== Task description ==
Use the entries below and reproduce exactly the lines from the one containing "Section Idempotence." down to the one containing "The two share", both of them included.

Saved data entries:
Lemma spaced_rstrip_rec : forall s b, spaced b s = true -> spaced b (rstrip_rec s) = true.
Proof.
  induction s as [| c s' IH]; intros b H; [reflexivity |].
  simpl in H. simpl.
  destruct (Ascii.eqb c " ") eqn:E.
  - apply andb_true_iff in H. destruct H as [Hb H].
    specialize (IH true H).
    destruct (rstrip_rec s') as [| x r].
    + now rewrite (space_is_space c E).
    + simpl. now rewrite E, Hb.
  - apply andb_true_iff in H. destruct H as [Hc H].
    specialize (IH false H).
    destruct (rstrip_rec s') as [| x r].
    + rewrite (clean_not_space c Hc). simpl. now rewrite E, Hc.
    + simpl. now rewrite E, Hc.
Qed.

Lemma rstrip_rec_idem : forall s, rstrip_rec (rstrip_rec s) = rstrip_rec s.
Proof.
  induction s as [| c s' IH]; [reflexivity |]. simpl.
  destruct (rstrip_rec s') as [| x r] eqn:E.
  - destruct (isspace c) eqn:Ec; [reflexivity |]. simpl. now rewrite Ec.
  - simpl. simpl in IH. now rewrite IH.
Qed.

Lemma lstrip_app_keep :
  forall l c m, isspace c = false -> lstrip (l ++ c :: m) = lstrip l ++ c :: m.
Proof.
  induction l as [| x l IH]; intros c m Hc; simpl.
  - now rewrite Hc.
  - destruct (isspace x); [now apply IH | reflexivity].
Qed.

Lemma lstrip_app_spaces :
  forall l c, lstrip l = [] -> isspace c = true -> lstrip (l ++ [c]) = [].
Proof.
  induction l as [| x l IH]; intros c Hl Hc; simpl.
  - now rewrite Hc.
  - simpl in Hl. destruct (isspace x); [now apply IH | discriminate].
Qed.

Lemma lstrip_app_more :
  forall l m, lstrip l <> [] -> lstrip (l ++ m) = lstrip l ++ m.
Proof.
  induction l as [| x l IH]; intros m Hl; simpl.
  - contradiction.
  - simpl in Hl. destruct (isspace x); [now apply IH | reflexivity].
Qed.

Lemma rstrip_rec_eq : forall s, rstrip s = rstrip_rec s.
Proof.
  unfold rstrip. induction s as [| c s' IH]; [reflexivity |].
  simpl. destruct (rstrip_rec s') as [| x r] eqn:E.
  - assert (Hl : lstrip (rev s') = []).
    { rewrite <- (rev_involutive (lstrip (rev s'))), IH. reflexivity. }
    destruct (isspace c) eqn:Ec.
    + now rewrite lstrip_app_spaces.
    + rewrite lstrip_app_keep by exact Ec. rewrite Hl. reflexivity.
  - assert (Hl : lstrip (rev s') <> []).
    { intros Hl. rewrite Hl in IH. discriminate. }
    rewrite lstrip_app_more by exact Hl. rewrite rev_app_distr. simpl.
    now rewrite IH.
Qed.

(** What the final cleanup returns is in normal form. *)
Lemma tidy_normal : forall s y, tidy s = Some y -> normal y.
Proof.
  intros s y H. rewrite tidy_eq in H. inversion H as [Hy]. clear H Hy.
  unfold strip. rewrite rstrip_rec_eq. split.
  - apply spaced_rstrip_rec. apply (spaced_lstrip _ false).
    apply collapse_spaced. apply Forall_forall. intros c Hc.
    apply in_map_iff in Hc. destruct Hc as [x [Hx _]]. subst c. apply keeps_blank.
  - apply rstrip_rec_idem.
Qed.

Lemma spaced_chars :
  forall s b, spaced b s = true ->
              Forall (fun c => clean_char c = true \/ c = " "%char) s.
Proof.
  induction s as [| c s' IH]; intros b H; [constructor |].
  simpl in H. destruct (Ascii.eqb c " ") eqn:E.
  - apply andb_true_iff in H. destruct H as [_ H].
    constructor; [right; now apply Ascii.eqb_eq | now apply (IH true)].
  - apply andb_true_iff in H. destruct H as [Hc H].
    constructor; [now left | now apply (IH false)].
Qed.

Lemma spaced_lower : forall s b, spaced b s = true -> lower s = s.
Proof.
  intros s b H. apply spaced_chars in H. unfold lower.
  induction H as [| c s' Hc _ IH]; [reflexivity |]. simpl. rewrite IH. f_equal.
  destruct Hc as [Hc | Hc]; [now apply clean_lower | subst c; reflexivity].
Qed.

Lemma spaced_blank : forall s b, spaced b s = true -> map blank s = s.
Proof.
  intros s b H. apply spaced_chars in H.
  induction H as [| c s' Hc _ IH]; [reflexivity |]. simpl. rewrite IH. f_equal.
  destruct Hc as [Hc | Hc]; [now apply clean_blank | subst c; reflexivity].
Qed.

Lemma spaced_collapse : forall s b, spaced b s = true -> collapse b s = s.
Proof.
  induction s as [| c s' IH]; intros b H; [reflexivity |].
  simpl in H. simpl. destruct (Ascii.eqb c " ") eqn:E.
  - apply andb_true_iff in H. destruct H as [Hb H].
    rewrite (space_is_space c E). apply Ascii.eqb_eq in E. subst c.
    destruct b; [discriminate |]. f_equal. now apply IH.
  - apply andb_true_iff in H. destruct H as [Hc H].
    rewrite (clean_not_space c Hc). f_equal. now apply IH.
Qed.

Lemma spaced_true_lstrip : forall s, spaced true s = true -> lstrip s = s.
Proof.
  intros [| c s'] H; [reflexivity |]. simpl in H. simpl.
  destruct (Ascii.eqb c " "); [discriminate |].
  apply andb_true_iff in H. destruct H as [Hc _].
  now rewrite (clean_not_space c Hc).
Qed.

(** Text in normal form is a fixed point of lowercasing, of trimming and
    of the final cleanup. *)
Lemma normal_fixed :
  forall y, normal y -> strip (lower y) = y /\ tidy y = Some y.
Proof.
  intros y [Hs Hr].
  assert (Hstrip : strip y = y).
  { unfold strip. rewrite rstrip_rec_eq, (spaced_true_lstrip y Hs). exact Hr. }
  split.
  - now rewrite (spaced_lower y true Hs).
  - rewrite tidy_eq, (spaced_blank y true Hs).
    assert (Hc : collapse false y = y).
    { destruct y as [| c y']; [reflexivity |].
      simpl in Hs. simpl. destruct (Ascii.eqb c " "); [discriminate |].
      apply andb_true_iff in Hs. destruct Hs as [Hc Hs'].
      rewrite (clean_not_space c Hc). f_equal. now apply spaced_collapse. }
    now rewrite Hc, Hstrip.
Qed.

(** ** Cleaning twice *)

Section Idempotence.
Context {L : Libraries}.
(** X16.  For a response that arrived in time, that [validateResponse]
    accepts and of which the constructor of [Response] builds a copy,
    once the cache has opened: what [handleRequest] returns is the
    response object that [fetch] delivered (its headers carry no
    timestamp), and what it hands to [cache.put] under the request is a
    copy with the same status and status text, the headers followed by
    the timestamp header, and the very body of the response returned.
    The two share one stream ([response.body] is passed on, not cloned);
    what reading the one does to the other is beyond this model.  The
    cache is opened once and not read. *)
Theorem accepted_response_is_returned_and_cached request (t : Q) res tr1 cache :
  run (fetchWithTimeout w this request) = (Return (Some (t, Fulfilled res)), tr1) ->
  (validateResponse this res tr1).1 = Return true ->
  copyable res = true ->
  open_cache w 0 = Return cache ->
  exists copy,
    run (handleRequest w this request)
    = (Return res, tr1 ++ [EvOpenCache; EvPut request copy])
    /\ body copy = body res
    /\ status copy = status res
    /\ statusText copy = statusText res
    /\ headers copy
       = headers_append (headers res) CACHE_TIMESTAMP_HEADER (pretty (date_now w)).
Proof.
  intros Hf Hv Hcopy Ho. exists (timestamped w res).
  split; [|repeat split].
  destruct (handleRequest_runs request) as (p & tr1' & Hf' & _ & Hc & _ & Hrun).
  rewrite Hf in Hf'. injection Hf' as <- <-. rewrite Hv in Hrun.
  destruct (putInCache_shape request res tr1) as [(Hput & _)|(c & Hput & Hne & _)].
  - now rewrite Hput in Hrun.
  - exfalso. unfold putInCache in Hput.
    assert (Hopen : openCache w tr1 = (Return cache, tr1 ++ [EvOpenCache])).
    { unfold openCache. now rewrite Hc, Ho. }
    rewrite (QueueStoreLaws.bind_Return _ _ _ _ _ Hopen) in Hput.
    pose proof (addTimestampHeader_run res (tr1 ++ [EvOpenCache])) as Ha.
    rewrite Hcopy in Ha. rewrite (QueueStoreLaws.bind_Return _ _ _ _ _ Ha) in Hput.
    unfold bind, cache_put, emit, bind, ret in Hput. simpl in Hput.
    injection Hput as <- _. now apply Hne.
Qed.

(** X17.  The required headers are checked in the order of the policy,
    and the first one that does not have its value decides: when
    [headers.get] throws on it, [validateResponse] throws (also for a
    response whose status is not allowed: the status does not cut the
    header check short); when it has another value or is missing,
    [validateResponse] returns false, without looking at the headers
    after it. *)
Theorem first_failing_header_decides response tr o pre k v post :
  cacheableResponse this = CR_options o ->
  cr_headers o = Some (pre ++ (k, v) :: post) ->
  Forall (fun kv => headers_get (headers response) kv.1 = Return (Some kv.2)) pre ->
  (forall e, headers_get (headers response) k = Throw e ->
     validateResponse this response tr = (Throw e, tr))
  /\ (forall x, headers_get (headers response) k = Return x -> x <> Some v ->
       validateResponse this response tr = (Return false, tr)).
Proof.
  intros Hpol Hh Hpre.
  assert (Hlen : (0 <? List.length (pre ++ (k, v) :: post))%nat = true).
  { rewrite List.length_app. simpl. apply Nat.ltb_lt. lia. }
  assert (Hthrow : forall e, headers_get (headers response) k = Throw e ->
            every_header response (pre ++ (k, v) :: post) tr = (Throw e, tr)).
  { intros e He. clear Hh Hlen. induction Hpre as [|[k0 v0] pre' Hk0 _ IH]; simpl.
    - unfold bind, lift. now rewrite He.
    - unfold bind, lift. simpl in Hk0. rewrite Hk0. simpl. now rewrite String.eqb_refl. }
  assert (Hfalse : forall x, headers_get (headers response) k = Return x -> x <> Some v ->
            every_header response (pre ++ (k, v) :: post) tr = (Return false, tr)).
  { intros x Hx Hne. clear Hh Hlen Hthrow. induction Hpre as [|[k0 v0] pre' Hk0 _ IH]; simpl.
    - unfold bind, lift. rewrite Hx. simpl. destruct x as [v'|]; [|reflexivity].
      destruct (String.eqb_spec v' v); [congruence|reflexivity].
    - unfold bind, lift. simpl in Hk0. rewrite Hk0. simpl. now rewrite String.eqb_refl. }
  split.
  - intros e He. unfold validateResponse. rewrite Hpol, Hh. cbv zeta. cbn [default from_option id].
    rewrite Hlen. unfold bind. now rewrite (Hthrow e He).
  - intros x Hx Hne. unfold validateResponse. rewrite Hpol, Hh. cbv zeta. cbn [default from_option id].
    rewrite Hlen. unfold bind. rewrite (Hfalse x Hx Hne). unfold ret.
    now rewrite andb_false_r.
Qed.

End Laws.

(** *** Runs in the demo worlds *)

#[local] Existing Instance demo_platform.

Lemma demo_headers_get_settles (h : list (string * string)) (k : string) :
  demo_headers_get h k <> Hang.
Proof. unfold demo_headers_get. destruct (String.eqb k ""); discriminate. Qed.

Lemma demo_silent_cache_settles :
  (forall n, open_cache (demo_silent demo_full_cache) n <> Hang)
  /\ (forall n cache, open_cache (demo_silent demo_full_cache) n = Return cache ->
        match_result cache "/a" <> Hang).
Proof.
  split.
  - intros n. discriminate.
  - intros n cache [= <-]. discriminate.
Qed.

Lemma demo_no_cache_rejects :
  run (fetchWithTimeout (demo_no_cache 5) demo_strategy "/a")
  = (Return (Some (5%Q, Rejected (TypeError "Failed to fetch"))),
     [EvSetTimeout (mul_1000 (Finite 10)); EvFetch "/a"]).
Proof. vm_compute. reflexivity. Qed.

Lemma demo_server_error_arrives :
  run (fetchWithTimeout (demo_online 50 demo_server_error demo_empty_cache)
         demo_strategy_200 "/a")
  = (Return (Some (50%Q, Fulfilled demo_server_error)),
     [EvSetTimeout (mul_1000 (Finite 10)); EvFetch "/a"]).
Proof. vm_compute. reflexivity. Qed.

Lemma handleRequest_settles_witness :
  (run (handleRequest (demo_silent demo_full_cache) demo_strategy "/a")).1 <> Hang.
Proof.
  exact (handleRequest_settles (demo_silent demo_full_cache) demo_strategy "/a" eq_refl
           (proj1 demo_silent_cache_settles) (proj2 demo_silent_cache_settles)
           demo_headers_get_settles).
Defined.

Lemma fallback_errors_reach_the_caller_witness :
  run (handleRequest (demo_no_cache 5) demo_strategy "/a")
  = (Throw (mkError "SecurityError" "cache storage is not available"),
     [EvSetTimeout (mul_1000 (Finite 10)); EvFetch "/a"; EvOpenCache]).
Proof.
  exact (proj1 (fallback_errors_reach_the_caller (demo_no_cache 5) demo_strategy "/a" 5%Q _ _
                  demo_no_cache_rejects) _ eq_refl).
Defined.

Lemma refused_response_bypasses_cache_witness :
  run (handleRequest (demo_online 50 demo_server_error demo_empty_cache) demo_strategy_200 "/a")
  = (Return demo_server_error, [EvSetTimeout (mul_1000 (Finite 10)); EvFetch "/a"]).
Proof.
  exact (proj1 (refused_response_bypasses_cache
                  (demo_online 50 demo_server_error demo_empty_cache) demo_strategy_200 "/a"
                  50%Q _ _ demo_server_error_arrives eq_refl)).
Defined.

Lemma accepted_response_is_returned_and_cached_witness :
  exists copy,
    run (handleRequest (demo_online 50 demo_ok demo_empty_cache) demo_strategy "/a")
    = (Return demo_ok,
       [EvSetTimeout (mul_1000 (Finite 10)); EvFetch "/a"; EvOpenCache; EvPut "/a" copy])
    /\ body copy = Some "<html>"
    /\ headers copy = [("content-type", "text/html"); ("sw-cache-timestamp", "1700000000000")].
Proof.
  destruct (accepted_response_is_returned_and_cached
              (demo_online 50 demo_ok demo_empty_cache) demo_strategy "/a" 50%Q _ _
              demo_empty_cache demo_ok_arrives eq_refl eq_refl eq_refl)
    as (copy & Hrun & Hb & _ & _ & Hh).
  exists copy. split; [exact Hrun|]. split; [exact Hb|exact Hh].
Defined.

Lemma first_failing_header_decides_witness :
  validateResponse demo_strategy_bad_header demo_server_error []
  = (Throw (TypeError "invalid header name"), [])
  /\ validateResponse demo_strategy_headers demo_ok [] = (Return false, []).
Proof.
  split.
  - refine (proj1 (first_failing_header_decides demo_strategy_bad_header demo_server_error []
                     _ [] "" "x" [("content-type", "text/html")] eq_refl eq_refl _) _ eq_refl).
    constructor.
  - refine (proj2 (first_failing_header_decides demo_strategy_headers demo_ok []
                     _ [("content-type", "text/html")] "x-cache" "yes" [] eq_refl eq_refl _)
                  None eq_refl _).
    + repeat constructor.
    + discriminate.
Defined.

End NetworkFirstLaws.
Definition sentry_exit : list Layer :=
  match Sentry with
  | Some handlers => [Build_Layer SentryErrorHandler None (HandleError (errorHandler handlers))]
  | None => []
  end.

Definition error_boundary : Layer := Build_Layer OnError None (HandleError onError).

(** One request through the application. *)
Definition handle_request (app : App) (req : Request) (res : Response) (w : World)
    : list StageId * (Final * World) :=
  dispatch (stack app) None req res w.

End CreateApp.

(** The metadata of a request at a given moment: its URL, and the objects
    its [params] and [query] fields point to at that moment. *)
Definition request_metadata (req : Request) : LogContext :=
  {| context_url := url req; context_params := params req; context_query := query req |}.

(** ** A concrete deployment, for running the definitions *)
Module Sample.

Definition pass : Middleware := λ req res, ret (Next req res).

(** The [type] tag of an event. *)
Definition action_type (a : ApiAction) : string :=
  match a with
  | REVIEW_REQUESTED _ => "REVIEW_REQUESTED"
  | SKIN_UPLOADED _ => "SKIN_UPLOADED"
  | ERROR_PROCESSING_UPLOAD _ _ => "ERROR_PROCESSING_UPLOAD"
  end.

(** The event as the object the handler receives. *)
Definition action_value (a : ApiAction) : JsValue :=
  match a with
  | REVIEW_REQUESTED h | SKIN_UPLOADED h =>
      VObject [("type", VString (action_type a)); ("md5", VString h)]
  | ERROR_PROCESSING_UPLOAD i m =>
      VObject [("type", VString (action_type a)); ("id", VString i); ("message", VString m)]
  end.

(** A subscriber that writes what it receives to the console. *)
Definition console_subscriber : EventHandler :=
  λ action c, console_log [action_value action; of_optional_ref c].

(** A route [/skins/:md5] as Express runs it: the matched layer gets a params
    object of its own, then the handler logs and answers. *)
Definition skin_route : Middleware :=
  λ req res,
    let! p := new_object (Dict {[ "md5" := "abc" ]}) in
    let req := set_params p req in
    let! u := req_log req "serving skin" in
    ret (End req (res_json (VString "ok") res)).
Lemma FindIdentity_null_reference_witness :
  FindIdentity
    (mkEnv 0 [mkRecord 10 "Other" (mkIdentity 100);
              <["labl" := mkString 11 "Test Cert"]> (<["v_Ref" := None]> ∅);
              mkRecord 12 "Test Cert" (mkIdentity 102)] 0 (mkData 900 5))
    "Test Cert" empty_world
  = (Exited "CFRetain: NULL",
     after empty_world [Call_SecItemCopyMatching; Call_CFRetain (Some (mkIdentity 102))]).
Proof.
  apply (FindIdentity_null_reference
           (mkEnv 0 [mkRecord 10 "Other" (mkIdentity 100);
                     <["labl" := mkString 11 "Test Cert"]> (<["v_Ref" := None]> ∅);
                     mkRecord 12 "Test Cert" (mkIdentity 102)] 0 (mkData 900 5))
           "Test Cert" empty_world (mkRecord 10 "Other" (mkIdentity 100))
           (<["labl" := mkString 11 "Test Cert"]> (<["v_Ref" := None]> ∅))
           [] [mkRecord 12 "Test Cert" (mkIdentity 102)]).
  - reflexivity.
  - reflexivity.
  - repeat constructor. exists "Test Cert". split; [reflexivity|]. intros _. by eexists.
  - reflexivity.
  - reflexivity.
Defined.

== Response to the task ==
Section Idempotence.
Context {L : Libraries}.
(** X16.  For a response that arrived in time, that [validateResponse]
    accepts and of which the constructor of [Response] builds a copy,
    once the cache has opened: what [handleRequest] returns is the
    response object that [fetch] delivered (its headers carry no
    timestamp), and what it hands to [cache.put] under the request is a
    copy with the same status and status text, the headers followed by
    the timestamp header, and the very body of the response returned.
    The two share one stream ([response.body] is passed on, not cloned);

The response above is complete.